Making TLC Faster – LAD (Least Allocated Data) Replacement LRU TLB replacement evicts 1.88 cache lines per eTLB replacement on average (2.58 for Region C). LAD reduces number of cache line evictions to 0.74 cache lines per eTLB replacement (1.11 for Region C). However, both the eTLB and the cache miss ratio increase. The eTLB miss ratio increases because LRU handles temporal locality much better than LAD. The cache miss ratio on the other hand increases because LAD evicts pages that are about to be filled (i.e., the page is empty the first time it is used)

Making TLC Faster – LAD (Least Allocated Data) Replacement LAD+LRU: LAD is only applied to the n least recently used pages. That is, the page with least allocated data (LAD) of the n least recently used (LRU) pages is selected for replacement. This makes sure that newly loaded pages that are filling up with data stay in the cache (LRU), and that we minimize cache line evictions by evicting pages with the least data (LAD).

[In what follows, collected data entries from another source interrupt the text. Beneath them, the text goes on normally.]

(** * Easemob push client: rate limiter, token cache and lifecycle

    A shallow embedding of [easemob.go] and of [RefreshToken] (token file)
    of the Easemob Go SDK.  The Go objects that the client shares between
    goroutines (the permit channel, the reset tickers) live in an explicit
    heap; the background goroutine [limiter] is a small-step machine whose
    program counter is part of the state, and every blocking operation of
    a caller returns an [outcome] that says whether the call returned,
    parked, or panicked. *)

From stdpp Require Import base numbers list strings relations.
From Stdlib Require Import ZArith Lia.

Local Open Scope Z_scope.

(** ** Go values *)

(** A Go [error] is represented by its [Error()] text; wrapping with
    [fmt.Errorf("...: %w", e)] prepends the prefix. *)
Definition error := string.

(** [context.Context] as seen by one [select]: [None] while [ctx.Done()]
    is still open, [Some e] once it is closed, [e] being [ctx.Err()]. *)
Definition context := option error.

Definition Canceled : error := "context canceled".
Definition DeadlineExceeded : error := "context deadline exceeded".

(** [time.Duration]: signed 64-bit nanoseconds. *)
Definition Nanosecond : Z := 1.
Definition Second : Z := 1000000000.

(** two's-complement wrap-around of int64 arithmetic *)
Definition wrap64 (z : Z) : Z := (z + 2 ^ 63) mod 2 ^ 64 - 2 ^ 63.

(** [time.Duration(n) * time.Second] *)
Definition seconds (n : Z) : Z := wrap64 (n * Second).

(** [time.Time] is an instant on the time line, in nanoseconds since the
    zero [Time]; [Before] and [Add] are order and translation. *)
Definition Time := Z.
Definition zeroTime : Time := 0.
Definition Before (t u : Time) : bool := t <? u.
Definition Add (t : Time) (d : Z) : Time := t + d.

(** ** Channels and tickers on the heap *)

(** [chan bool]: only [true] is ever sent, so the buffer is its length. *)
Record chan := Chan { ch_cap : nat; ch_len : nat; ch_closed : bool }.

(** [*time.Ticker]: its period, whether [Stop] was called, and whether a
    tick sits in the one-slot channel [C]. *)
Record ticker := Ticker { tk_period : Z; tk_stopped : bool; tk_pending : bool }.

(** Modelled from the spec: [ureq.Client] (package [uw/ureq] is not part of
    the sources) is a transport template with a configurable timeout that
    can be cloned and given per-call headers. *)
Record Client := mkClient { cl_timeout : Z; cl_headers : list (string * string) }.

Definition ureq_New : Client := mkClient 0 [].
Definition Clone (c : Client) : Client := mkClient (cl_timeout c) (cl_headers c).
Definition Set_ (k v : string) (c : Client) : Client :=
  mkClient (cl_timeout c) ((k, v) :: cl_headers c).
Definition Timeout (d : Z) (c : Client) : Client := mkClient d (cl_headers c).

(** ** The client *)

Record Easemob := mkEasemob {
  client : Client;
  host : string;                 (* baseURL = https://host *)
  orgName : string;
  appName : string;
  clientId : string;
  clientSecret : string;
  accessToken : string;
  accessTokenExpiresAt : Time;
  limiterResetTicker : nat;      (* *time.Ticker, a heap address *)
  limiterChan : nat              (* chan bool, a heap address *)
}.

(** Program counter of the goroutine running [eb.limiter()]. *)
Inductive loop_pc :=
| LTop                        (* about to enter the select *)
| LSelect (tk : nat)          (* parked in the select, ticker [tk] captured *)
| LCheck (i : nat)            (* evaluating [i < cap(eb.limiterChan)] *)
| LRecv (i : nat)             (* evaluating the operand of [<-eb.limiterChan] *)
| LRecvOn (i : nat) (c : nat) (* receiving from channel [c] *)
| LExit.                      (* returned *)

Inductive event :=
| EvRefreshToken (ttl : Z)    (* RefreshToken was entered *)
| EvPost.                     (* the token request was sent *)

Record World := mkWorld {
  eb : Easemob;
  chans : list chan;
  tickers : list ticker;
  loop : loop_pc;
  closing : bool;     (* Close holds mu and is parked on [eb.exitCh <- struct{}{}] *)
  trace : list event  (* ghost: calls made so far, oldest first *)
}.
Lemma parse_body_str raw :
  exists d, parse_body (VStr raw) = Ok (add_metadata (VStr raw) d).
Proof.
  unfold parse_body. destruct (PyStr.contains "," raw).
  - destruct (parse_pairs_returns (PyStr.split "," (PyStr.strip raw)) ∅) as [d ->].
    simpl. eauto.
  - destruct (parse_pair_returns ∅ raw) as [d ->]. simpl. eauto.
Qed.

Lemma add_metadata_lookup raw d :
  add_metadata raw d !! "raw_data" = Some raw
  /\ add_metadata raw d !! "parser_version" = Some (VStr "1.0")
  /\ add_metadata raw d !! "data_source" = Some (VStr "flask_api").
Proof. unfold add_metadata. by simplify_map_eq. Qed.

Lemma error_record_lookup raw e :
  error_record raw e !! "raw_data" = Some raw
  /\ error_record raw e !! "parser_version" = Some (VStr "1.0")
  /\ error_record raw e !! "data_source" = Some (VStr "flask_api")
  /\ error_record raw e !! "parse_error" = Some (VStr (str_of_exn e)).
Proof. unfold error_record. by simplify_map_eq. Qed.

Lemma error_record_dom raw e :
  dom (error_record raw e)
  = ({["raw_data"; "parser_version"; "data_source"; "parse_error"]} : gset string).
Proof.
  unfold error_record. rewrite !dom_insert_L, dom_empty_L. set_solver.
Qed.

End ParserFacts.
(** The writes the facade makes, one hypothesis for each kind. *)
Hypothesis R_compiler : forall w c, R w (set_facade (set_compiler c (facade w)) w).
Hypothesis R_trace : forall w t, R w (mkWorld (facade w) t).

(** What may become of the resolver, and the methods of the resolver that
    stay within it. *)
Variable Q : Resolver ResolverState -> Resolver ResolverState -> Prop.
Hypothesis R_resolver :
  forall w r, Q (resolver (facade w)) r -> R w (set_facade (set_resolver r (facade w)) w).
Hypothesis Q_add : forall type field handler r, Q r (snd (Resolver_add type field handler r)).
Hypothesis Q_getResolvers : forall flag r, Q r (snd (Resolver_getResolvers flag r)).
Hypothesis Q_dbDriver : forall d r, Q r (set_r_dbDriver d r).

Lemma preserves_onCompiler {A} (m : M (Compiler CompilerState) A) :
  preserves R (onCompiler m).
Proof.
  intros w. unfold onCompiler, zoom.
  destruct (m (compiler (facade w))) as [r c]. apply R_compiler.
Qed.

Lemma preserves_onResolver {A} (m : M (Resolver ResolverState) A) :
  (forall r, Q r (snd (m r))) -> preserves R (onResolver m).
Proof.
  intros Hm w. unfold onResolver, zoom. specialize (Hm (resolver (facade w))).
  destruct (m (resolver (facade w))) as [a r]. now apply R_resolver.
Qed.

Lemma preserves_request {A} (ev : Event) (answer : list Event -> Completion A) :
  preserves R (request ev answer).
Proof. intros w. apply R_trace. Qed.

Ltac frame :=
  repeat match goal with
    | |- preserves _ (bind _ _) => apply preserves_bind; [|intro]
    | |- preserves _ (ret _) => apply preserves_ret
    | |- preserves _ (throw _) => apply preserves_throw
    | |- preserves _ this => apply preserves_this
    | |- preserves _ (async _) => apply preserves_async
    | |- preserves _ (await _) => apply preserves_await
    | |- preserves _ (tryCatch _ _) => apply preserves_tryCatch; [|intro]
    | |- preserves _ (onCompiler _) => apply preserves_onCompiler
    | |- preserves _ (onResolver _) =>
        apply preserves_onResolver; intro;
        first [apply Q_add | apply Q_getResolvers]
    | |- preserves _ (request _ _) => apply preserves_request
    | |- preserves _ (assign _) =>
        apply preserves_assign; intro; cbv beta;
        try solve [apply R_compiler | apply R_resolver; apply Q_dbDriver]
    | |- preserves _ (match ?x with _ => _ end) => destruct x
    end.

Lemma preserves_add (type field returns handler params : Value) :
  preserves R (add type field returns handler params).
Proof. unfold add. frame. Qed.

Lemma preserves_addField (path : jsstring) (returns handler params : Value) :
  preserves R (addField path returns handler params).
Proof. unfold addField. frame; apply preserves_add. Qed.

Lemma preserves_addInput (path : jsstring) (subType : Value) :
  preserves R (addInput path subType).
Proof. unfold addInput. frame. Qed.

(** [onBefore] writes the hook of the resolver. *)
Lemma preserves_onBefore (v r : Value) :
  (forall h r, Q r (set_beforeHook h r)) -> preserves R (onBefore v r).
Proof. intros Hhook. unfold onBefore. frame; apply R_resolver, Hhook. Qed.

Lemma preserves_getResolvers : preserves R getResolvers.
Proof. unfold getResolvers. frame. Qed.

Lemma preserves_withBuilder : preserves R withBuilder.
Proof. unfold withBuilder. frame; apply preserves_add. Qed.

Lemma preserves_call (fn : Closure) (root : Value) (args : Args) (ioc : IOC)
    (m : JS (Promise Value)) :
  call fn root args ioc = Some m -> preserves R m.
Proof.
  destruct fn; simpl; intros Hm; inversion Hm; subst; clear Hm.
  - frame.
  - unfold addSchemaColumn, availableTypes, db_schema. frame.
  - unfold dropSchemaColumn, db_schema. frame.
  - unfold addSchemaTable, availableTypes, db_schema. frame.
  - unfold dropSchemaTable, db_schema. frame.
Qed.

(** [connect] also writes [connection] (the configuration it completes),
    [dbDriver] and [dbSchema]. *)
Hypothesis R_connection : forall w k, R w (set_facade (set_connection k (facade w)) w).
Hypothesis R_dbDriver : forall w d, R w (set_facade (set_dbDriver d (facade w)) w).
Hypothesis R_dbSchema : forall w v, R w (set_facade (set_dbSchema v (facade w)) w).

(** [getSchema] writes [gqlSchema]. *)
Lemma preserves_getSchema (refresh : Value) :
  (forall w v, R w (set_facade (set_gqlSchema v (facade w)) w)) ->
  preserves R (getSchema refresh).
Proof. intros Htext. unfold getSchema. frame. apply Htext. Qed.

Lemma preserves_connect (namespace : Value) : preserves R (connect namespace).
Proof.
  unfold connect, construct_driver, driver_getSchema.
  frame; first [apply R_connection | apply R_dbDriver | apply R_dbSchema].
Qed.

Lemma preserves_getDatabaseSchema (refresh : Value) :
  preserves R (getDatabaseSchema refresh).
Proof. unfold getDatabaseSchema. frame. apply preserves_connect. Qed.

End Frame.

(** ** The before-hook *)

Section Hooks.

Context `{Required}.

Lemma onBefore_returns (v r : Value) (w : World) :
  fst (onBefore v r w) = Normal tt.
Proof.
  unfold onBefore, bind, assign, modify, ret. simpl. now destruct (truthy r).
Qed.

(** What [onBefore] leaves behind, slot by slot. *)
Lemma onBefore_hook (v r : Value) (w : World) :
  hookOf (after (onBefore v r) w)
  = mkBeforeHook v (if truthy r then r else rejected (hookOf w)).
Proof.
  unfold after, onBefore, bind, assign, modify, ret, hookOf. simpl.
  now destruct (truthy r).
Qed.

Lemma sameHook_refl (w : World) : sameHook w w.
Proof. reflexivity. Qed.

Lemma sameHook_trans (w1 w2 w3 : World) :
  sameHook w1 w2 -> sameHook w2 w3 -> sameHook w1 w3.
Proof. unfold sameHook. congruence. Qed.

(** No method of the facade but [onBefore] writes the hook: as long as the
    resolver's own [add] and [getResolvers] leave it alone, a call that is
    not [onBefore] does. *)
Lemma perform_keeps_hook (c : Call) (w : World) :
  (forall type field handler r,
      beforeHook (snd (Resolver_add type field handler r)) = beforeHook r) ->
  (forall flag r, beforeHook (snd (Resolver_getResolvers flag r)) = beforeHook r) ->
  (forall v r, c <> DoOnBefore v r) ->
  sameHook w (perform c w).
Proof.
  intros Hadd Hget Hc.
  pose proof sameHook_refl as Hrefl.
  pose proof sameHook_trans as Htrans.
  set (Q := fun r r' : Resolver ResolverState => beforeHook r' = beforeHook r).
  assert (HR : forall w r, Q (resolver (facade w)) r ->
                           sameHook w (set_facade (set_resolver r (facade w)) w))
    by (intros w0 r Hq; exact Hq).
  destruct c; simpl; unfold after.
  - apply preserves_add with (R := sameHook) (Q := Q); easy.
  - apply preserves_addField with (R := sameHook) (Q := Q); easy.
  - apply preserves_addInput with (R := sameHook); easy.
  - exfalso. eapply Hc. reflexivity.
  - apply preserves_connect with (R := sameHook) (Q := Q); easy.
  - apply preserves_getDatabaseSchema with (R := sameHook) (Q := Q); easy.
  - apply preserves_getResolvers with (R := sameHook) (Q := Q); easy.
  - apply preserves_getSchema with (R := sameHook); easy.
  - apply preserves_withBuilder with (R := sameHook) (Q := Q); easy.
  - destruct (call fn root args ioc) as [m|] eqn:Hm; [|reflexivity].
    eapply preserves_call with (R := sameHook); [exact Hrefl|exact Htrans| |exact Hm].
    intros; reflexivity.
Qed.
(** Lines 110-116: the cells written for row [i]; [pestore] is
    [df.loc[i-1,'eStore']]. *)
Definition write_row (c : config) (r : row) (pestore : Q) (d : dispatch_t) : row :=
  let wind := Wind r in
  let con := Heat r in
  mk_row (Wind r) (Consumption r + (d_eload d - d_flex d)) (Heat r)
    (pestore + d_eload d + (flexmax c - d_flex d) - 9.7)
    (wind + d_water d + con + d_imp d - d_exp d)
    (d_water d) (d_imp d) (d_exp d) (Residual r)
    (wind + d_water d + con + d_imp d).

Definition balance_body (c : config) (i : nat) (s : state) : state :=
  let wind := Wind (df s !!! i) in
  let load := Consumption (df s !!! i) in
  let con := Heat (df s !!! i) in
  let d := dispatch c wind load con in
  mk_state
    (<[i := write_row c (df s !!! i) (eStore (df s !!! (i - 1)%nat)) d]> (df s))
    (H2high s + d_eload d)
    (H2low s + (flexmax c - d_flex d)).

Definition balance (c : config) (s : state) : state :=
  let s0 := mk_state (<[0%nat := init_row c (df s !!! 0%nat)]> (df s)) (H2high s) (H2low s) in
  for_range 1 (length (df s0)) (balance_body c) s0.

(** The constants of the script. *)
Definition script_config : config := mk_config 13 0 2.6 6 0 9.72.

End SvK_EF_nuclear.

(** ** The deficit-store variant [SvK_EF_wind.py] *)

Module SvK_EF_wind.

(** [Wind], [Heat] and [Consumption] are filled before [balance()] runs. *)
Record row := mk_row {
  Wind : Q; Heat : Q; Consumption : Q;
  eStore : Q; dStore : Q; dPower : Q;
  Pout : Q; Import : Q; Export : Q; Residual : Q; Pnet : Q; Water : Q
}.

#[global] Instance row_inhabited : Inhabited row :=
  populate (mk_row 0 0 0 0 0 0 0 0 0 0 0 0).

Record config := mk_config {
  wlim_high : Q; wlim_low : Q; impl : Q; expl : Q;
  dStore_InCap : Q; dStore_OutCap : Q; rtp_eff : Q;
  elyscap : Q; flexmax : Q; H2drain : Q
}.

Record state := mk_state { df : list row; H2high : Q; H2low : Q }.

(** [d_def_store] is [def_store] as lines 134 and 145 leave it, before the
    division of line 156. *)
Record dispatch_t := mk_dispatch {
  d_water : Q; d_imp : Q; d_exp : Q; d_eload : Q; d_flex : Q; d_def_store : Q
}.

Definition init_row (r : row) : row :=
  mk_row (Wind r) (Heat r) (Consumption r)
    0 0 0 (Consumption r) 0 0 0 (Consumption r) (Water r).

(** Lines 114-145 of the loop body. *)
Definition dispatch (c : config) (must_run load : Q) : dispatch_t :=
  let water :=
    if must_run - load >=? 0 then wlim_low c
    else if must_run - load <=? - wlim_high c then wlim_high c
    else Qmax (load - must_run) (wlim_low c) in
  let power_diff := must_run + water - load in
  if power_diff >=? 0
  then
    let def_store := Qmin power_diff (dStore_InCap c) in
    let power_diff := power_diff - def_store in
    let eload := Qmin power_diff (elyscap c) in
    let power_diff := power_diff - eload in
    let exp := Qmin power_diff (expl c) in
    mk_dispatch water 0 exp eload 0 def_store
  else
    let flex := Qmin (- power_diff) (flexmax c) in
    let power_diff := power_diff + flex in
    let imp := Qmin (- power_diff) (impl c) in
    let power_diff := power_diff + imp in
    let def_store := - Qmin (- power_diff) (dStore_OutCap c) in
    mk_dispatch water imp 0 0 flex def_store.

Cache Effectiveness – Micro-Pages Even with LAD+LRU, the miss ratio for TLC is still 0.45 percentage points higher on average and 1.5 percentage points higher for the worst simulation points. One of the reason for this is due to the discrepancy in number of entries in the eTLB and the cache (8× more cache entries than eTLB entries). Since every cache line must have an entry in the eTLB, the eTLB can become a bottleneck for applications with large data sets and sparse access patterns. Instead of naively adding more entries to the eTLB, micro-pages (i.e., pages smaller than 4 kB) are used to minimize the eTLB size more entries are added. A micro page contains fewer cache lines and therefore needs less cache line location information. For example, a 512-entry eTLB with 512 B pages needs 1/3 as many bits as a 512-entry eTLB with 4 kB pages

Summary Various other optimizations such as Macro-page preloading, eTLB & cache communications, higher associativity are done to achieve performance as close as VIPT. The simulation results show that the TLC design is: Fast enough to support clock frequencies beyond 4 GHz Can achieve the same performance (miss ratio and CPI) as a traditional VIPT cache, and Uses 78% less dynamic runtime energy than a VIPT cache.